To do: Between the line containing "Definition HP_CFG_HDR_SETUP : Z := 8." and the line containing "(** ** Transactions *)" lies a run of lines; give that run again exactly, with both of those lines, and nothing else from the entries below.

[Material provided — start]

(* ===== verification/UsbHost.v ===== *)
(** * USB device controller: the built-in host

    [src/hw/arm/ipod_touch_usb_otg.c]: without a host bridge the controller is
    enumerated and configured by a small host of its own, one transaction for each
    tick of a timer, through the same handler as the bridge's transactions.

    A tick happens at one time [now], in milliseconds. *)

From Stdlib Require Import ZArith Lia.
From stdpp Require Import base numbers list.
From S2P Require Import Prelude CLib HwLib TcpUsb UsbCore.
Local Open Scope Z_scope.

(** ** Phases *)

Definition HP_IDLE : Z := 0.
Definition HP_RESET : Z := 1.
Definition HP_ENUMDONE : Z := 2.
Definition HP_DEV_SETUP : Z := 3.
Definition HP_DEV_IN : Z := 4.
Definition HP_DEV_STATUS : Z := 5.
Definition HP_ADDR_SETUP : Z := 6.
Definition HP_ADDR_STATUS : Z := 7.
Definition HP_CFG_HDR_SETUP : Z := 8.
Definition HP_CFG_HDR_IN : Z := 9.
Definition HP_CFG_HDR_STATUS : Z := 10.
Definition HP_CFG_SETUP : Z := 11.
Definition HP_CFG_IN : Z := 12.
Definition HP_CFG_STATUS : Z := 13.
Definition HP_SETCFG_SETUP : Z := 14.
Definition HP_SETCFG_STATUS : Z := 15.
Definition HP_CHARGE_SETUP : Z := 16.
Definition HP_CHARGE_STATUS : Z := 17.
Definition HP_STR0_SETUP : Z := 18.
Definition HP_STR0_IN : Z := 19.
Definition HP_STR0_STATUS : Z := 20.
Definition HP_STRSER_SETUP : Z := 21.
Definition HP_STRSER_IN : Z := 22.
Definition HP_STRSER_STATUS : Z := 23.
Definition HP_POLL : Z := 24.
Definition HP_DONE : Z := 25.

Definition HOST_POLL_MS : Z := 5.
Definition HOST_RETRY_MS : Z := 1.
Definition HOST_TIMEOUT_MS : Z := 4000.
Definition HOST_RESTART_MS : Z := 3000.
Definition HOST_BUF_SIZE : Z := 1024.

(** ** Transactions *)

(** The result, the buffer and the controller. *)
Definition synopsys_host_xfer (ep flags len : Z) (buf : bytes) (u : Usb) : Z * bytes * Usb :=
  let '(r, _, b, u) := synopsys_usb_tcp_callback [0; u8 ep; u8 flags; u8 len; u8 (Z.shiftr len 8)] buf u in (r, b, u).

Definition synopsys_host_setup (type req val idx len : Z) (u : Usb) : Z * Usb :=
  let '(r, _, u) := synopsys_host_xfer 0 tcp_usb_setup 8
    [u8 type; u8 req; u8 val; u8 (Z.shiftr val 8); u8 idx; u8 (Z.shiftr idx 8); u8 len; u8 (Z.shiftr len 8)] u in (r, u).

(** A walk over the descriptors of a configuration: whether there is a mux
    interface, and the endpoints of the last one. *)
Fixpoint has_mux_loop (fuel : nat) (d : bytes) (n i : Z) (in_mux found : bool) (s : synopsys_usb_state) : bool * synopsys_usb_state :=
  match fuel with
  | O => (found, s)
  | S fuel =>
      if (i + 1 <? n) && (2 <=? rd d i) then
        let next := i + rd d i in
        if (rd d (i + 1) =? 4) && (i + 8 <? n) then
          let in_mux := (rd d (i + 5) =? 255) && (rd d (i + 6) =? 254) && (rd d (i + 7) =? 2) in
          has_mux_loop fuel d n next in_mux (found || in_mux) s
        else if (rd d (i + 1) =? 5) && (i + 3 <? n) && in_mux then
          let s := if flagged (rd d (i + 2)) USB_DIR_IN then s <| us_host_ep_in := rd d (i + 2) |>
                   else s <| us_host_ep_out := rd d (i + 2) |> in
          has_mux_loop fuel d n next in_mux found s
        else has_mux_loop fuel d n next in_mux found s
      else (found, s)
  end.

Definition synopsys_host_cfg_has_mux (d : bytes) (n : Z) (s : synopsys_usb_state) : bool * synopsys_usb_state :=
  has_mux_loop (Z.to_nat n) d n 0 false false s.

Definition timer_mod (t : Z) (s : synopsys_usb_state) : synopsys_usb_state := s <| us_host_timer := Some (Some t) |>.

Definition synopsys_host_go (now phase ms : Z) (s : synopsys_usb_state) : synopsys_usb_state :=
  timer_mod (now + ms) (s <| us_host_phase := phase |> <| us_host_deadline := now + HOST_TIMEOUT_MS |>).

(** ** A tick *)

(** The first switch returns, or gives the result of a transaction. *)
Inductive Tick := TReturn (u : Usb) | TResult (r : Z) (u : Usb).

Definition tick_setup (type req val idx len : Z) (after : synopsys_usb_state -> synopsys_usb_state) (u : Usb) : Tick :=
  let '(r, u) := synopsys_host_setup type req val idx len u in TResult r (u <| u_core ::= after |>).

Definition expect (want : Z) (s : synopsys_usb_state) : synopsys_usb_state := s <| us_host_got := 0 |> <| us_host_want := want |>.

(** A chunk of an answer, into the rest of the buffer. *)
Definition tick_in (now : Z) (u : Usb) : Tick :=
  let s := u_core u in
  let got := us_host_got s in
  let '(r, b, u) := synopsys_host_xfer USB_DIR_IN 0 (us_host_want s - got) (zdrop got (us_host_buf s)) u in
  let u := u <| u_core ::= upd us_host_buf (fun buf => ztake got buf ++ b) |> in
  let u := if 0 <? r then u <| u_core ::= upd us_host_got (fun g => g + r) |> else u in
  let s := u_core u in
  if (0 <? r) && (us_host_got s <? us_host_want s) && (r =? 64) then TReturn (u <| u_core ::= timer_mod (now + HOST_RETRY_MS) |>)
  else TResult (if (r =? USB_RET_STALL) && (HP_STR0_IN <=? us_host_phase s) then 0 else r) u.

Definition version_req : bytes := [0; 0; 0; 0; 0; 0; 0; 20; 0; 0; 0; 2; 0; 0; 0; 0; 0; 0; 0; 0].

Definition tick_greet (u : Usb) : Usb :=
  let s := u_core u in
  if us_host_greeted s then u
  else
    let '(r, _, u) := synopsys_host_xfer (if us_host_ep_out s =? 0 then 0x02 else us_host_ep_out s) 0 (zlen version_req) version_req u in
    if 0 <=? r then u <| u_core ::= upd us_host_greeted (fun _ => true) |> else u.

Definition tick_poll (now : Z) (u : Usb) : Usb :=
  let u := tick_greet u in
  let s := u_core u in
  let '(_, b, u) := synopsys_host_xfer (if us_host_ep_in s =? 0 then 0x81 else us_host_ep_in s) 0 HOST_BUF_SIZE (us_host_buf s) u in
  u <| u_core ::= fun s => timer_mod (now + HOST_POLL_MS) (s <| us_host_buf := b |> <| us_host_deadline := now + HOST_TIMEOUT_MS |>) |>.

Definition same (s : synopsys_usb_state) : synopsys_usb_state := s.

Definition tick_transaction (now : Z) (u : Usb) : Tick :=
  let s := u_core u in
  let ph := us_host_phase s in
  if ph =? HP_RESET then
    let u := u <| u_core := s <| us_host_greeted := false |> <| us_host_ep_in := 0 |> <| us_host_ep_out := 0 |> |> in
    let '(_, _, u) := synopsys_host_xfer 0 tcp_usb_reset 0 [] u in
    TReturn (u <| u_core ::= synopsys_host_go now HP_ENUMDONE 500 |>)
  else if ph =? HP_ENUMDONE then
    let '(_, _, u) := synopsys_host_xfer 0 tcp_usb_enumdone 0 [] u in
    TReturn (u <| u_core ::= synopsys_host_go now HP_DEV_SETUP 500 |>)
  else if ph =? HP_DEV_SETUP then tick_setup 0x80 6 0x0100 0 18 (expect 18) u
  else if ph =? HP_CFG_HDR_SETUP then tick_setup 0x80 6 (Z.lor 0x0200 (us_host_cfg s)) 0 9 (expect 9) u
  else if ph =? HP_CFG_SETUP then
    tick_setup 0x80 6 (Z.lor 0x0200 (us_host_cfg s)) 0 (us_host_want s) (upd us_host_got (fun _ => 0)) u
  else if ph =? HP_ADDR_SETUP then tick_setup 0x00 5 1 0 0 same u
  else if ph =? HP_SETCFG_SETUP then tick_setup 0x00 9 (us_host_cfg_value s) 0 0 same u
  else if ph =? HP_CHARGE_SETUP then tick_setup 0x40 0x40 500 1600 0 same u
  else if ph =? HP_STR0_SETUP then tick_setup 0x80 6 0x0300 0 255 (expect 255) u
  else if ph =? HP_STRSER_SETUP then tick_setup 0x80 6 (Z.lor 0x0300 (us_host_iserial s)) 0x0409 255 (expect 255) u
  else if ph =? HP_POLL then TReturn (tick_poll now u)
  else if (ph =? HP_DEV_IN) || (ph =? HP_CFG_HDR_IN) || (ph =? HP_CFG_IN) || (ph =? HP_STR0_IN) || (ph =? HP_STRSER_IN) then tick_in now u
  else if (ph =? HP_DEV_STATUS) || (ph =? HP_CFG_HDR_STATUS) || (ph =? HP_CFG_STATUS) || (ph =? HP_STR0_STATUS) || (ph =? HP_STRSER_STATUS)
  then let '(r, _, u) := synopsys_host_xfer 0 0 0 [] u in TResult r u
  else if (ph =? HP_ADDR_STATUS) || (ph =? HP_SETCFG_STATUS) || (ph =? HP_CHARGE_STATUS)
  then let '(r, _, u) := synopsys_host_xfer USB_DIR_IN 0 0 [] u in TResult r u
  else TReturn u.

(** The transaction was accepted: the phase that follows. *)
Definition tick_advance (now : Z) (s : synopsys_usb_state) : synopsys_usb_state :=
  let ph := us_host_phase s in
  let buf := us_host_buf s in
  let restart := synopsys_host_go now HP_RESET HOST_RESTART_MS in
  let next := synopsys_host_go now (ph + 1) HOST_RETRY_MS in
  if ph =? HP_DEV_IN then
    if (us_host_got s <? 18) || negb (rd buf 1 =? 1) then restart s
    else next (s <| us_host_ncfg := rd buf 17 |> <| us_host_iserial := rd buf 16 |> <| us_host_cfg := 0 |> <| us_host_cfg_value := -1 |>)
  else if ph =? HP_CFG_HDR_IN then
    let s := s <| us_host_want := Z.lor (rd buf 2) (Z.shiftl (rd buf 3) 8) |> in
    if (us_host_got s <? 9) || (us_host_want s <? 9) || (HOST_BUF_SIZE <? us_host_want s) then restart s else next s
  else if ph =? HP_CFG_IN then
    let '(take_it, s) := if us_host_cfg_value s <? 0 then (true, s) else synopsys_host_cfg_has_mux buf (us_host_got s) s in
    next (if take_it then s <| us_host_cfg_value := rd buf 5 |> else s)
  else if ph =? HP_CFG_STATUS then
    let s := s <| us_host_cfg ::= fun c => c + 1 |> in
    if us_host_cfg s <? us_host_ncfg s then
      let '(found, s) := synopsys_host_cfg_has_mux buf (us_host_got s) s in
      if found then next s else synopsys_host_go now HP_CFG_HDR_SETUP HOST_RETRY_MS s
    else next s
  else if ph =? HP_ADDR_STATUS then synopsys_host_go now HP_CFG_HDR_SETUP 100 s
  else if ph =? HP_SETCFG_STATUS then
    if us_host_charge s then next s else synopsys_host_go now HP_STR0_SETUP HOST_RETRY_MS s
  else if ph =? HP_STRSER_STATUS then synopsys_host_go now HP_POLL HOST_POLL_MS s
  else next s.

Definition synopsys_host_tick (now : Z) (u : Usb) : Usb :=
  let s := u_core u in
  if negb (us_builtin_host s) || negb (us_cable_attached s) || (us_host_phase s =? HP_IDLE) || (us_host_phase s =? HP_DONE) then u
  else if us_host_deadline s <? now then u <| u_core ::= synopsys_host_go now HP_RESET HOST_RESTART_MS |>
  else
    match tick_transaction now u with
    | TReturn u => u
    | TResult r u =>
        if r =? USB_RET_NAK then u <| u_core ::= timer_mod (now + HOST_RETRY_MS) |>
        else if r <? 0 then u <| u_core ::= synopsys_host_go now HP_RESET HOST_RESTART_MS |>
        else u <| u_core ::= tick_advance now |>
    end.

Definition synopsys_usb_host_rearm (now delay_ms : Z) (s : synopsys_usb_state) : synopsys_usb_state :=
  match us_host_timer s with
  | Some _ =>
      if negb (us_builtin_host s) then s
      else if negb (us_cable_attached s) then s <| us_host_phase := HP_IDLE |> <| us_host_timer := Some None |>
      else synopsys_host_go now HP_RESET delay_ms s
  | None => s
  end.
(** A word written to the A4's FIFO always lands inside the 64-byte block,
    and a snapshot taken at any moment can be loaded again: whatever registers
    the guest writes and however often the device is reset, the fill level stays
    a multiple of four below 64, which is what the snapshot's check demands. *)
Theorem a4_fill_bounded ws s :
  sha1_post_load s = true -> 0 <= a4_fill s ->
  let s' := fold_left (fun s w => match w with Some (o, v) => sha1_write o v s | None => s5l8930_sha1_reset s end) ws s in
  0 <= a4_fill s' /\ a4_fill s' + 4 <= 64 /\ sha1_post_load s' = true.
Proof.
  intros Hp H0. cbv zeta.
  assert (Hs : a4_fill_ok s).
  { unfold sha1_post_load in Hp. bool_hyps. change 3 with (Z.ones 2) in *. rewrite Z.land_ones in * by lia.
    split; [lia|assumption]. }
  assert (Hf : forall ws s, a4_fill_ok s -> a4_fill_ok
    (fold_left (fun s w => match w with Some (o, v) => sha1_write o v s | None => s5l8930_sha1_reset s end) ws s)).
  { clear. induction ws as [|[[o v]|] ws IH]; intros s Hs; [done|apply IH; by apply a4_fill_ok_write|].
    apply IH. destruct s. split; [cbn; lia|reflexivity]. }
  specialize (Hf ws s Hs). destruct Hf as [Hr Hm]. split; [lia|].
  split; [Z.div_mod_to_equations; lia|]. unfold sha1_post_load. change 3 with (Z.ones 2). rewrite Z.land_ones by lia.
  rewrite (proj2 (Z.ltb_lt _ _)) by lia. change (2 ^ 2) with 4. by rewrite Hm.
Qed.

[Material provided — finish]

Output for this exercise:
Definition HP_CFG_HDR_SETUP : Z := 8.
Definition HP_CFG_HDR_IN : Z := 9.
Definition HP_CFG_HDR_STATUS : Z := 10.
Definition HP_CFG_SETUP : Z := 11.
Definition HP_CFG_IN : Z := 12.
Definition HP_CFG_STATUS : Z := 13.
Definition HP_SETCFG_SETUP : Z := 14.
Definition HP_SETCFG_STATUS : Z := 15.
Definition HP_CHARGE_SETUP : Z := 16.
Definition HP_CHARGE_STATUS : Z := 17.
Definition HP_STR0_SETUP : Z := 18.
Definition HP_STR0_IN : Z := 19.
Definition HP_STR0_STATUS : Z := 20.
Definition HP_STRSER_SETUP : Z := 21.
Definition HP_STRSER_IN : Z := 22.
Definition HP_STRSER_STATUS : Z := 23.
Definition HP_POLL : Z := 24.
Definition HP_DONE : Z := 25.

Definition HOST_POLL_MS : Z := 5.
Definition HOST_RETRY_MS : Z := 1.
Definition HOST_TIMEOUT_MS : Z := 4000.
Definition HOST_RESTART_MS : Z := 3000.
Definition HOST_BUF_SIZE : Z := 1024.

(** ** Transactions *)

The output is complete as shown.